Lewis said the average lifespan of an Asian elephant is 42 years.

“I know it’s very hard for them,” Catherine Doyle, an animal rights activist, said of the zoo staff with whom she is usually at odds on elephant management issues. “Unfortunately, this is all too predictable.... For three years, we’ve been fighting to send the elephants to a sanctuary, and we warned the zoo that unless she was moved from here, she wouldn’t be long to live.”

Doyle renewed her call for the zoo to retire its surviving elephants -- a 45-year-old African female named Ruby and a 21-year-old Asian bull named Billy -- to a sanctuary where they would have vast expanses to roam. Currently, only the male at the zoo is on exhibit. Gita and Ruby have been off exhibit for a couple of years as the zoo prepares to construct a new pachyderm exhibit. Another longtime zoo resident, a female African elephant named Tara, died of heart failure in late 2004.

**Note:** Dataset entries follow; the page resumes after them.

(* ===== verification/GoStd.v ===== *)
(** * The parts of Go's standard library the sources use

    Byte-level models of [strings.HasPrefix], [strings.TrimSpace], [regexp]
    (the operators the sources use), [strconv.Itoa], [strconv.ParseInt],
    [filepath.Clean], [filepath.Join] and [filepath.Dir]. A Go string is a
    sequence of bytes, as a Rocq [string] is. *)

From S2P Require Import Prelude.
From Stdlib Require Import Ascii.
From Stdlib Require String.
#[local] Open Scope stdpp_scope.

Abbreviation chars := Stdlib.Strings.String.list_ascii_of_string.
Abbreviation unchars := Stdlib.Strings.String.string_of_list_ascii.

(** ** strings *)

Definition HasPrefix (s prefix : string) : bool := Stdlib.Strings.String.prefix prefix s.

(** [strings.TrimSpace] cuts the code points for which [unicode.IsSpace]
    holds; these are their UTF-8 encodings. *)
Definition byte (n : nat) : ascii := Ascii.ascii_of_nat n.
Definition space_seqs : list (list ascii) :=
  ((λ n, [byte n]) <$> [9; 10; 11; 12; 13; 32]) ++
  ((λ n, [byte 194; byte n]) <$> [133; 160]) ++
  [[byte 225; byte 154; byte 128]] ++
  ((λ n, [byte 226; byte 128; byte n]) <$>
     [128; 129; 130; 131; 132; 133; 134; 135; 136; 137; 138; 168; 169; 175]) ++
  [[byte 226; byte 129; byte 159]; [byte 227; byte 128; byte 128]].

(** Drop [p] from the front of [l], when it is there. *)
Fixpoint strip_prefix (p l : list ascii) : option (list ascii) :=
  match p, l with
  | [], _ => Some l
  | a :: p, b :: l => if decide (a = b) then strip_prefix p l else None
  | _ :: _, [] => None
  end.

Fixpoint strip_any (ps : list (list ascii)) (l : list ascii) : option (list ascii) :=
  match ps with
  | [] => None
  | p :: ps => match strip_prefix p l with Some r => Some r | None => strip_any ps l end
  end.

(** Every cut removes at least one byte, so the length is enough fuel. *)
Fixpoint trim_front (fuel : nat) (ps : list (list ascii)) (l : list ascii) : list ascii :=
  match fuel with
  | 0 => l
  | S fuel => match strip_any ps l with
              | Some r => trim_front fuel ps r
              | None => l
              end
  end.

Definition trim_left (ps : list (list ascii)) (l : list ascii) : list ascii :=
  trim_front (length l) ps l.

Definition TrimSpace (s : string) : string :=
  let l := trim_left space_seqs (chars s) in
  unchars (reverse (trim_left (reverse <$> space_seqs) (reverse l))).

Example TrimSpace_both : TrimSpace "  object.metadata  " = "object.metadata".
Proof. vm_compute. reflexivity. Qed.
Example TrimSpace_blank : TrimSpace "   " = "".
Proof. vm_compute. reflexivity. Qed.

(** ** regexp *)

Inductive regex : Type :=
| RNone
| REps
| RClass (p : ascii → bool)
| RAlt (r1 r2 : regex)
| RSeq (r1 r2 : regex)
| RStar (r : regex).

Fixpoint nullable (r : regex) : bool :=
  match r with
  | RNone | RClass _ => false
  | REps | RStar _ => true
  | RAlt r1 r2 => nullable r1 || nullable r2
  | RSeq r1 r2 => nullable r1 && nullable r2
  end.

Fixpoint deriv (c : ascii) (r : regex) : regex :=
  match r with
  | RNone | REps => RNone
  | RClass p => if p c then REps else RNone
  | RAlt r1 r2 => RAlt (deriv c r1) (deriv c r2)
  | RSeq r1 r2 =>
      let d := RSeq (deriv c r1) r2 in
      if nullable r1 then RAlt d (deriv c r2) else d
  | RStar r' => RSeq (deriv c r') r
  end.

Fixpoint rmatch (r : regex) (s : list ascii) : bool :=
  match s with
  | [] => nullable r
  | c :: s => rmatch (deriv c r) s
  end.

(** [Regexp.MatchString] for an expression anchored at both ends. *)
Definition MatchString (r : regex) (s : string) : bool := rmatch r (chars s).

Lemma rmatch_alt r1 r2 s : rmatch (RAlt r1 r2) s = rmatch r1 s || rmatch r2 s.
Proof. revert r1 r2. induction s as [|c s IH]; intros; simpl; [done|apply IH]. Qed.

Lemma rmatch_none_seq r s : rmatch (RSeq RNone r) s = false.
Proof. induction s as [|c s IH]; [done|apply IH]. Qed.

Lemma rmatch_eps_seq r s : rmatch (RSeq REps r) s = rmatch r s.
Proof.
  destruct s as [|c s]; [done|]. simpl. rewrite rmatch_alt.
  by rewrite rmatch_none_seq.
Qed.

Lemma rmatch_class_seq p r c s :
  rmatch (RSeq (RClass p) r) (c :: s) = p c && rmatch r s.
Proof.
  simpl. destruct (p c); [apply rmatch_eps_seq|apply rmatch_none_seq].
Qed.

Lemma rmatch_class_star p s : rmatch (RStar (RClass p)) s = forallb p s.
Proof.
  induction s as [|c s IH]; [done|]. cbn [rmatch deriv forallb].
  destruct (p c); simpl.
  - by rewrite rmatch_eps_seq.
  - by rewrite rmatch_none_seq.
Qed.

(** Characters of the classes the sources use. *)
Definition in_range (lo hi c : ascii) : bool :=
  (Ascii.nat_of_ascii lo <=? Ascii.nat_of_ascii c) &&
  (Ascii.nat_of_ascii c <=? Ascii.nat_of_ascii hi).
Definition is_lower (c : ascii) : bool := in_range "a" "z" c.
Definition is_upper (c : ascii) : bool := in_range "A" "Z" c.
Definition is_digit (c : ascii) : bool := in_range "0" "9" c.

(** ** Small string lemmas shared by the components *)

Lemma string_app_cons x (a b : string) : String x a +:+ b = String x (a +:+ b).
Proof. done. Qed.

Lemma string_app_assoc (a b c : string) : (a +:+ b) +:+ c = a +:+ (b +:+ c).
Proof. induction a as [|x a IH]; [done|]. by rewrite !string_app_cons, IH. Qed.

Lemma string_app_length (a b : string) :
  Stdlib.Strings.String.length (a +:+ b) =
  (Stdlib.Strings.String.length a + Stdlib.Strings.String.length b)%nat.
Proof. induction a as [|x a IH]; [done|]. rewrite string_app_cons. simpl. by rewrite IH. Qed.

Lemma string_app_inv_r (a b c : string) : a +:+ b = a +:+ c → b = c.
Proof. apply (inj (String.app a)). Qed.

Lemma chars_app (a b : string) : chars (a +:+ b) = chars a ++ chars b.
Proof. induction a as [|x a IH]; [done|]. rewrite string_app_cons. simpl. by rewrite IH. Qed.

(** ** strconv *)

Definition Itoa (z : Z) : string := pretty z.

Definition digit_value (c : ascii) : Z :=
  Z.of_nat (Ascii.nat_of_ascii c - Ascii.nat_of_ascii "0").

Fixpoint parse_digits (acc : Z) (l : list ascii) : option Z :=
  match l with
  | [] => Some acc
  | c :: l => if is_digit c then parse_digits (10 * acc + digit_value c) l else None
  end.

Definition max_int32 : Z := 2147483647.
Definition min_int32 : Z := -2147483648.

(** [strconv.ParseInt(s, 10, 32)]: an optional sign, at least one digit, and
    the value in the range of an int32. [None] is the returned error. *)
Definition ParseInt32 (s : string) : option Z :=
  let signed neg l :=
    match l with
    | [] => None
    | _ => v ← parse_digits 0 l;
           let v := if (neg : bool) then (- v)%Z else v in
           if bool_decide (min_int32 ≤ v ≤ max_int32)%Z then Some v else None
    end in
  match chars s with
  | "-"%char :: l => signed true l
  | "+"%char :: l => signed false l
  | l => signed false l
  end.

Lemma ParseInt32_bounds s v : ParseInt32 s = Some v → (min_int32 ≤ v ≤ max_int32)%Z.
Proof.
  unfold ParseInt32. intros H.
  repeat (case_match; simplify_eq; try done);
    repeat match goal with
    | H : _ ≫= _ = Some _ |- _ => apply bind_Some in H as (? & ? & ?)
    | H : (if bool_decide ?P then _ else _) = Some _ |- _ =>
        destruct (decide P); [rewrite bool_decide_eq_true_2 in H by done
                             |rewrite bool_decide_eq_false_2 in H by done]
    end; simplify_eq; done.
Qed.

(** Parsing what [Itoa] printed. *)
Lemma parse_digits_cons d acc l :
  (d < 10)%N →
  parse_digits acc (pretty_N_char d :: l) = parse_digits (10 * acc + Z.of_N d) l.
Proof.
  intros Hd. assert (is_digit (pretty_N_char d) = true ∧ digit_value (pretty_N_char d) = Z.of_N d)
    as [Hdig Hval].
  { destruct d as [|d]; [done|]. do 4 (destruct d as [d|d|]; try done; try lia). }
  cbn [parse_digits]. by rewrite Hdig, Hval.
Qed.

Lemma parse_digits_pretty x s :
  parse_digits 0 (chars (pretty_N_go x s)) = parse_digits (Z.of_N x) (chars s).
Proof.
  revert s. induction x as [x IH] using (well_founded_induction N.lt_wf_0). intros s.
  destruct (decide (0 < x)%N) as [Hx|Hx]; [|by replace x with 0%N by lia].
  rewrite pretty_N_go_step by done. rewrite IH by (apply N.div_lt; lia). cbn [chars].
  rewrite parse_digits_cons by (apply N.mod_lt; lia). f_equal.
  rewrite N2Z.inj_div, N2Z.inj_mod. pose proof (Z.div_mod (Z.of_N x) 10). lia.
Qed.

Lemma ParseInt32_unsigned l v :
  parse_digits 0 l = Some v → l ≠ [] →
  ParseInt32 (unchars l) = (if bool_decide (min_int32 ≤ v ≤ max_int32)%Z then Some v else None).
Proof.
  intros Hv Hl. destruct l as [|c l]; [done|]. unfold ParseInt32.
  rewrite String.list_ascii_of_string_of_list_ascii.
  assert (c ≠ "-"%char ∧ c ≠ "+"%char) as [Hm Hp].
  { cbn [parse_digits] in Hv. by split; intros ->. }
  destruct c as [[] [] [] [] [] [] [] []]; try done; by rewrite Hv.
Qed.

Lemma pretty_pos_digits p :
  parse_digits 0 (chars (pretty (N.pos p))) = Some (Z.pos p) ∧ chars (pretty (N.pos p)) ≠ [].
Proof.
  unfold pretty, pretty_N. rewrite decide_False by done.
  rewrite parse_digits_pretty. split; [done|]. intros Hnil.
  pose proof (parse_digits_pretty (N.pos p) "") as Hp. by rewrite Hnil in Hp.
Qed.

Lemma ParseInt32_Itoa z :
  ParseInt32 (Itoa z) =
  (if bool_decide (min_int32 ≤ z ≤ max_int32)%Z then Some z else None).
Proof.
  unfold Itoa. destruct z as [|p|p].
  - done.
  - destruct (pretty_pos_digits p) as [Hd Hne]. rewrite <-(ParseInt32_unsigned _ _ Hd Hne).
    by rewrite String.string_of_list_ascii_of_string.
  - destruct (pretty_pos_digits p) as [Hd Hne]. unfold pretty, pretty_Z, ParseInt32.
    rewrite chars_app. change (pretty p) with (pretty (N.pos p)). cbn [chars app].
    destruct (chars (pretty (N.pos p))) as [|c l]; [done|].
    change (Z.neg p) with (- Z.pos p)%Z. by rewrite Hd.
Qed.

Lemma Itoa_nonempty z : Itoa z ≠ "".
Proof.
  destruct z as [|p|p]; [done| |done]. destruct (pretty_pos_digits p) as [_ Hne].
  intros Hz. apply Hne. change (pretty (N.pos p)) with (Itoa (Z.pos p)). by rewrite Hz.
Qed.

(** ** path/filepath *)

Fixpoint split_slash_go (cur : list ascii) (l : list ascii) : list (list ascii) :=
  match l with
  | [] => [reverse cur]
  | c :: l => if decide (c = "/"%char)
              then reverse cur :: split_slash_go [] l
              else split_slash_go (c :: cur) l
  end.
Definition split_slash (s : string) : list string :=
  unchars <$> split_slash_go [] (chars s).

Fixpoint join_slash (l : list string) : string :=
  match l with
  | [] => ""
  | [x] => x
  | x :: l => x +:+ "/" +:+ join_slash l
  end.

(** One path element against the (reversed) cleaned prefix. *)
Definition clean_step (rooted : bool) (stack : list string) (e : string) : list string :=
  if bool_decide (e = "" ∨ e = ".") then stack
  else if bool_decide (e = "..") then
    match stack with
    | [] => if rooted then [] else [".."]
    | top :: rest => if bool_decide (top = "..") then e :: stack else rest
    end
  else e :: stack.

Definition Clean (p : string) : string :=
  let rooted := HasPrefix p "/" in
  let stack := foldl (clean_step rooted) [] (split_slash p) in
  let body := join_slash (reverse stack) in
  if rooted then "/" +:+ body
  else if bool_decide (stack = []) then "." else body.

(** [filepath.Join]: the non-empty elements joined with a slash, cleaned; the
    empty string when all are empty. *)
Definition filepath_Join (elems : list string) : string :=
  match filter (λ e, e ≠ "") elems with
  | [] => ""
  | es => Clean (join_slash es)
  end.

(** [filepath.Dir]: everything before the last slash, cleaned. *)
Fixpoint drop_to_slash (l : list ascii) : list ascii :=
  match l with
  | [] => []
  | c :: l' => if decide (c = "/"%char) then l else drop_to_slash l'
  end.
Definition filepath_Dir (p : string) : string :=
  Clean (unchars (reverse (drop_to_slash (reverse (chars p))))).

Example Join_tls : filepath_Join ["/pki"; "tls.crt"] = "/pki/tls.crt".
Proof. vm_compute. reflexivity. Qed.
Example Dir_cert : filepath_Dir "/certs/otel/ca.crt" = "/certs/otel".
Proof. vm_compute. reflexivity. Qed.
Example Dir_empty : filepath_Dir "" = ".".
Proof. vm_compute. reflexivity. Qed.
Example Clean_dots : Clean "/a/../../b//./c/" = "/b/c".
Proof. vm_compute. reflexivity. Qed.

Councilman Tom LaBonge, an enthusiastic supporter of the zoo, which is in his district, showed up at the facility when he heard of Gita’s death.

“Gita was a beautiful animal -- one of the original animals who walked over from the old zoo,” said LaBonge, referring to the procession of elephants in 1966 from the old Griffith Park location to the present zoo. “I visited with her in April. She looked like she was in good spirits.”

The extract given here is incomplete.